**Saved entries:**
(* ===== verification/Auth.v ===== *)
(** * The identity service ([internal/auth/service.go], [token.go], [middleware.go])

    Sign-in by one-time code, refresh-token rotation, sign-out and the check
    every request makes.  The JWT library, [uuid.Parse], SHA-256 and Argon2id are
    classes; the rate limiter is an interface; a handler reads the clock once,
    and what it mints (ids, draws of [crypto/rand]) is an argument.  Metrics and
    logs are left out. *)

From stdpp Require Import base tactics list gmap strings sorting.
From Stdlib Require Import ZArith Lia.
From S2P Require Import Prelude GoString Httpx Store EventLog RateLimit Ports Phone Security Cache AuthStore.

**PROMPT:**
From the line containing "logs are left out. *)" to the last line above, repeat every line exactly and nothing else.

**RESULT OF THIS TASK:**
    logs are left out. *)

From stdpp Require Import base tactics list gmap strings sorting.
From Stdlib Require Import ZArith Lia.
From S2P Require Import Prelude GoString Httpx Store EventLog RateLimit Ports Phone Security Cache AuthStore.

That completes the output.